Brasil está acelerando las pruebas para aumentar la proporción de biodiésel en el diésel convencional, como respuesta a la suba de precios de los combustibles provocada por la guerra en Medio Oriente. El gobierno brasileño evalúa elevar la mezcla obligatoria de biodiésel del 15% actual hasta un 20%, en un intento por reducir su dependencia del petróleo importado y fortalecer su seguridad energética.
El aumento en la demanda de biodiésel podría impulsar las exportaciones de soja, ya que Brasil es el mayor productor mundial de esta oleaginosa. Gran parte de su producción se destina a China, donde se utiliza para elaborar alimentos para animales. La industria brasileña de biocombustibles ve en la crisis energética global una oportunidad para expandir el uso del diésel a base de soja y el etanol en la gasolina.

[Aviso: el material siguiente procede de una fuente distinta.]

(** [hold] on bytes [s..s + n] of the stream: the runs stay runs of the stream, the new bytes
    counted as there when the answer is [true]. *)
Lemma hold_ok Q Q' lo hi t s n k b :
  -1 ≤ lo → hi < 2 * LIMIT → rcv_nxt t = sq base lo → runs_ok Q lo hi (ooo t) → length (ooo t) = OOO_SEGMENTS →
  (∀ j, Q j → Q' j) → (∀ j, s ≤ j < s + n → Q' j) → lo < s → 0 < n → s + n ≤ hi → counted b k → b < 2 ^ 62 →
  ∃ l k' held, hold t (sq base s) n k = Some (set_ooo l t, k', held) ∧ length l = OOO_SEGMENTS ∧ counted (b + 1) k' ∧
    if held : bool then runs_ok Q' lo hi l else l = ooo t.
Proof.
  intros Hlo Hhi Hrcv Hl Hlen HQ Hnew Hs Hn He Hk Hb. unfold hold. rewrite wrapping_add_sq.
  destruct (merge_runs_ok Q' lo hi (ooo t) s (s + n) Hlo Hhi) as (s' & e' & l' & -> & Hs' & He' & HQ' & Hl' & Hlen' & Hsame);
    [eapply runs_ok_impl; [..|done]; (done || lia || auto)|lia|lia|done|].
  unfold LIMIT in Hhi. rewrite wrapping_sub_sq by lia. set (run := {| r_seq := sq base s'; r_len := e' - s' |}).
  assert (run_ok Q' lo hi (Some run)) as Hrun.
  { exists s'. cbn. split_and!; try done; try lia. intros j Hj. apply HQ'. lia. }
  destruct (position is_none l') as [i|] eqn:Ei.
  { eexists _, k, true. split; [done|]. split; [by rewrite length_insert, Hlen'|]. split; [eapply counted_mono; [done|lia]|]. by apply Forall_insert. }
  destruct (Hsame (is_none_all _ Ei)) as (-> & -> & ->).
  destruct (bump_counted b out_of_order_dropped k Hk ltac:(lia)) as (k' & -> & Hk'). cbn [mbind option_bind].
  destruct (furthest (rcv_nxt t) (ooo t)) as [[i ahead]|]; [destruct (_ <? ahead)|].
  - eexists _, k', true. split; [done|]. split; [by rewrite length_insert|]. split; [done|]. by apply Forall_insert.
  - by eexists _, k', false.
  - by eexists _, k', false.
Qed.

End Runs.


(** ** Handing held runs to the stream *)

Definition with_rx (r : Ring) (l : list (option Run)) (n : Z) (t : Tcb) : Tcb := set_rcv_nxt n (set_rx r (set_ooo l t)).

Lemma with_rx_with_rx r l n r' l' n' t : with_rx r' l' n' (with_rx r l n t) = with_rx r' l' n' t.
Proof. reflexivity. Qed.

Definition ring_of (t : Tcb) (l : Z) : Ring := {| buf := buf (rx t); head := head (rx t); rlen := l |}.

Definition is_held (r : option Run) : bool := negb (is_none r).

Lemma count_empty_slot (l : list (option Run)) i r :
  l !! i = Some (Some r) → S (count_if is_held (<[i := None]> l)) = count_if is_held l.
Proof. intros Hi. pose proof (count_if_insert is_held l i (Some r) None Hi) as E. cbn in E. lia. Qed.

Lemma coalesce_loop_ok base Q hi rd fuel : ∀ t k b R,
  hi < 2 * LIMIT → hi ≤ rd + RING → runs_ok base Q (-1) hi (ooo t) → rcv_nxt t = sq base R → 0 ≤ rd ≤ R → R ≤ hi → rlen (rx t) = R - rd →
  (∀ j, rd ≤ j < R → Q j) → counted b k → b + Z.of_nat (count_if is_held (ooo t)) < 2 ^ 62 → (count_if is_held (ooo t) < fuel)%nat →
  ∃ R' l k', coalesce_loop fuel t k = Some (with_rx (ring_of t (R' - rd)) l (sq base R') t, k') ∧
    R ≤ R' ≤ hi ∧ (∀ j, rd ≤ j < R' → Q j) ∧ runs_ok base Q R' hi l ∧ length l = length (ooo t) ∧
    counted (b + Z.of_nat (count_if is_held (ooo t))) k'.
Proof.
  induction fuel as [|fuel IH]; intros t k b R Hhi Hring Hruns Hrcv Hrd HR Hlen HQ Hk Hb Hfuel; [lia|].
  unfold LIMIT in Hhi. pose proof RING_eq as HRING. cbn [coalesce_loop]. rewrite Hrcv.
  assert (∀ i r, ooo t !! i = Some (Some r) → ∃ a, r_seq r = sq base a ∧ 0 ≤ a ∧ 0 < r_len r ∧ a + r_len r ≤ hi ∧ (∀ j, a ≤ j < a + r_len r → Q j) ∧
    joined (sq base R) (Some r) = ((a <=? R) && (R <? a + r_len r)) ∧ behind (sq base R) (Some r) = (a + r_len r <=? R)) as Hrun.
  { intros i r Hi. destruct (Forall_lookup_1 _ _ _ _ Hruns Hi) as (a & Ea & Ha & Hl & He & Hq). exists a. split_and!; try done; try lia.
    - unfold joined. rewrite (run_end_sq base r a Ea), Ea, seq_le_sq, seq_lt_sq by lia. done.
    - unfold behind. by rewrite (run_end_sq base r a Ea), seq_le_sq by lia. }
  destruct (position (joined (sq base R)) (ooo t)) as [i|] eqn:Ej.
  - destruct (position_lookup _ _ _ Ej) as (x & Hi & Hj). destruct x as [r|]; [|done]. rewrite Hi.
    destruct (Hrun i r Hi) as (a & Ea & Ha & Hl & He & Hq & Hjo & _). rewrite Hjo in Hj. breflect.
    rewrite Ea, wrapping_sub_sq by lia. unfold checked_sub. rewrite (proj2 (Z.leb_le _ _)) by lia. cbn [mbind option_bind].
    change (rx (set_ooo _ t)) with (rx t). rewrite Hlen. rewrite usize_add_ok by lia. cbn [mbind option_bind].
    destruct (bump_counted b out_of_order_delivered k Hk ltac:(lia)) as (k1 & -> & Hk1). cbn [mbind option_bind].
    set (t1 := set_rcv_nxt _ _).
    assert (t1 = with_rx (ring_of t (a + r_len r - rd)) (<[i := None]> (ooo t)) (sq base (a + r_len r)) t) as Et1.
    { unfold t1, with_rx, ring_of. rewrite wrapping_add_sq. replace (R + (r_len r - (R - a))) with (a + r_len r) by lia.
      by replace (R - rd + (r_len r - (R - a))) with (a + r_len r - rd) by lia. }
    pose proof (count_empty_slot (ooo t) i r Hi) as Hc.
    destruct (IH t1 k1 (b + 1) (a + r_len r)) as (R' & l & k' & -> & HR' & HQ' & Hl' & Hlen' & Hk'); rewrite ?Et1; try done; try (cbn [ooo with_rx set_rcv_nxt set_rx set_ooo rlen rx ring_of]; lia).
    + cbn. apply Forall_insert; done.
    + intros j Hj. destruct (decide (j < R)); [apply HQ; lia|]. apply Hq. lia.
    + exists R', l, k'. split; [done|]. split; [lia|]. split; [done|]. split; [done|].
      split; [rewrite Hlen', Et1; cbn; apply length_insert|]. eapply counted_mono; [done|]. rewrite Et1. cbn [ooo with_rx set_rcv_nxt set_rx set_ooo]. lia.
  - destruct (position (behind (sq base R)) (ooo t)) as [i|] eqn:Eb.
    + destruct (position_lookup _ _ _ Eb) as (x & Hi & Hj). destruct x as [r|]; [|done].
      pose proof (count_empty_slot (ooo t) i r Hi) as Hc. set (t1 := set_ooo _ t).
      destruct (IH t1 k b R) as (R' & l & k' & -> & HR' & HQ' & Hl' & Hlen' & Hk'); try done; try (cbn [t1 ooo set_ooo]; lia).
      * cbn. by apply Forall_insert.
      * exists R', l, k'. split; [done|]. split_and!; try done; try lia; [rewrite Hlen'; cbn; apply length_insert|].
        eapply counted_mono; [done|]. cbn [t1 ooo set_ooo]. lia.
    + exists R, (ooo t), k. split; [|split_and!; try done; try lia].
      * f_equal. f_equal. unfold with_rx, ring_of. rewrite <-Hlen, <-Hrcv. destruct t as [? ? ? ? ? ? ? ? ? ? ? ? ? ? []]. reflexivity.
      * apply Forall_lookup_2. intros i [r|] Hi; [|done]. destruct (Hrun i r Hi) as (a & Ea & Ha & Hl & He & Hq & Hjo & Hbe).
        pose proof (proj1 (position_None _ _) Ej i _ Hi) as H1. pose proof (proj1 (position_None _ _) Eb i _ Hi) as H2.
        rewrite Hjo in H1. rewrite Hbe in H2. exists a. split_and!; try done. breflect. destruct (Z.leb_spec a R), (Z.ltb_spec R (a + r_len r)); try done; lia.
      * eapply counted_mono; [done|lia].
Qed.


(** ** The states a connection goes through: RFC 793's diagram *)

Inductive edge : State → State → Prop :=
| edge_closed s : edge s Closed
| edge_syn_syn : edge SynSent SynReceived
| edge_syn_est : edge SynSent Established
| edge_rcvd_est : edge SynReceived Established
| edge_est_fw1 : edge Established FinWait1
| edge_est_cw : edge Established CloseWait
| edge_fw1_fw2 : edge FinWait1 FinWait2
| edge_fw1_closing : edge FinWait1 Closing
| edge_fw1_tw : edge FinWait1 TimeWait
| edge_fw2_tw : edge FinWait2 TimeWait
| edge_closing_tw : edge Closing TimeWait
| edge_cw_la : edge CloseWait LastAck.

Definition moves : relation State := rtc edge.

(** The peer has finished, or the connection is over. *)
Definition after_fin (s : State) : bool :=
  match s with CloseWait | Closing | LastAck | TimeWait | Closed => true | _ => false end.

Lemma moves_after_fin s s' : moves s s' → after_fin s = true → after_fin s' = true.
Proof. induction 1 as [|x y z Hxy _ IH]; [done|]. intros H. apply IH. by destruct Hxy. Qed.

Lemma moves_not_syn_sent s s' : moves s s' → s ≠ SynSent → s' ≠ SynSent.
Proof. induction 1 as [|x y z Hxy _ IH]; [done|]. intros H. apply IH. by destruct Hxy. Qed.

Lemma moves_refl s : moves s s.
Proof. apply rtc_refl. Qed.

Lemma moves_once s s' : edge s s' → moves s s'.
Proof. apply rtc_once. Qed.

Lemma moves_trans s1 s2 s3 : moves s1 s2 → moves s2 s3 → moves s1 s3.
Proof. intros H1 H2. by transitivity s2. Qed.

(** ** What is received *)

(** Fields of the two sides: each side's operations leave the other's alone. *)
Definition same_rx (t t' : Tcb) : Prop := rx t' = rx t ∧ ooo t' = ooo t ∧ rcv_nxt t' = rcv_nxt t ∧ peer_fin t' = peer_fin t.
Definition same_tx (t t' : Tcb) : Prop :=
  iss t' = iss t ∧ snd_una t' = snd_una t ∧ snd_nxt t' = snd_nxt t ∧ snd_max t' = snd_max t ∧ tx t' = tx t ∧ tx_seq t' = tx_seq t ∧
  fin_queued t' = fin_queued t ∧ fin_seq t' = fin_seq t ∧ sacked t' = sacked t ∧ srtt t' = srtt t ∧ timing t' = timing t ∧
  dup_acks t' = dup_acks t ∧ retries t' = retries t ∧ error t' = error t ∧ released t' = released t.

#[global] Instance same_tx_refl : Reflexive same_tx.
Proof. by intros t. Qed.
#[global] Instance same_rx_refl : Reflexive same_rx.
Proof. by intros t. Qed.
#[global] Instance same_tx_trans : Transitive same_tx.
Proof. unfold same_tx. intros t1 t2 t3. intuition congruence. Qed.
#[global] Instance same_rx_trans : Transitive same_rx.
Proof. unfold same_rx. intros t1 t2 t3. intuition congruence. Qed.

(** [src] is what the peer has sent of its stream so far, [ended] whether that is all of it;
    the program has read [rd] bytes and [R] have arrived in order. *)
Record rx_ok (base : Z) (src : Bytes) (ended : bool) (t : Tcb) (ring : Bytes) (rd R : Z) : Prop := {
  rk_ring : length ring = FRAME_MAX;
  rk_buf : is_Some (buf (rx t));
  rk_head : 0 ≤ head (rx t) < RING;
  rk_range : 0 ≤ rd ≤ R;
  rk_sent : R ≤ Z.of_nat (length src);
  rk_len : rlen (rx t) = R - rd;
  rk_fits : R - rd ≤ RING;
  rk_rcv : rcv_nxt t = sq base (R + if peer_fin t then 1 else 0);
  rk_data : ∀ j, rd ≤ j < R → present ring (head (rx t)) rd src j;
  rk_runs : runs_ok base (present ring (head (rx t)) rd src) R (rd + RING) (ooo t);
  rk_slots : length (ooo t) = OOO_SEGMENTS;
  rk_fin : peer_fin t = true → R = Z.of_nat (length src) ∧ ended = true ∧ after_fin (state t) = true;
  rk_state : state t ≠ SynSent }.

(** A segment of the peer's stream. *)
Record seg_ok (base : Z) (src : Bytes) (ended : bool) (sg : Wire.Tcp) (a : Z) : Prop := {
  so_seq : tcp_seq sg = sq base a;
  so_ack : in_u 32 (tcp_ack sg);
  so_len : payload_len sg ≤ u16_MAX;
  so_at : -1 ≤ a ≤ Z.of_nat (length src) + 1;
  so_syn : flag sg TCP_SYN = true → a = -1;
  so_data : tcp_payload sg ≠ [] → 0 ≤ a ∧ a + payload_len sg ≤ Z.of_nat (length src) ∧ flag sg TCP_FIN = false ∧
    ∀ i, 0 ≤ i < payload_len sg → tcp_payload sg !! Z.to_nat i = src !! Z.to_nat (a + i);
  so_fin : flag sg TCP_FIN = true → a = Z.of_nat (length src) ∧ ended = true }.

Para acelerar el proceso, el gobierno está considerando contratar más laboratorios para realizar las pruebas técnicas. Actualmente, con un solo laboratorio, el proceso podría demorar hasta 14 meses, pero con la incorporación de más instalaciones, el plazo podría reducirse a apenas cuatro meses. El sector privado ha ofrecido compartir los costos de las pruebas para agilizar la aprobación de las nuevas mezclas.
La iniciativa cuenta con el respaldo de AliancaBiodiesel, una nueva alianza entre Abiove, la asociación de la industria de la soja, y Aprobio, el grupo de biocombustibles. Esta alianza también promueve la realización de pruebas en equipos y aboga por una mayor flexibilidad para que los consumidores puedan utilizar biodiésel en cualquier proporción de mezcla de manera voluntaria.
El biodiésel brasileño es actualmente más barato que el diésel convencional, lo que refuerza los argumentos a favor de las mezclas más altas. “Tenemos un activo que garantiza la seguridad energética y que nunca estará en falta, ya que Brasil tiene abundante materia prima”, afirmó Andre Nassar, jefe de Abiove, en declaraciones a Reuters. Además, señaló que la guerra en Medio Oriente podría prolongarse, lo que hace urgente completar las pruebas en un plazo más corto.
Brasil importa aproximadamente una cuarta parte del diésel que consume, por lo que el aumento en el uso de biodiésel podría mejorar significativamente su independencia energética. Esta medida no solo beneficiaría al país, sino que también podría tener un impacto positivo en el mercado global de combustibles, al reducir la presión sobre los suministros de petróleo en un contexto de incertidumbre geopolítica.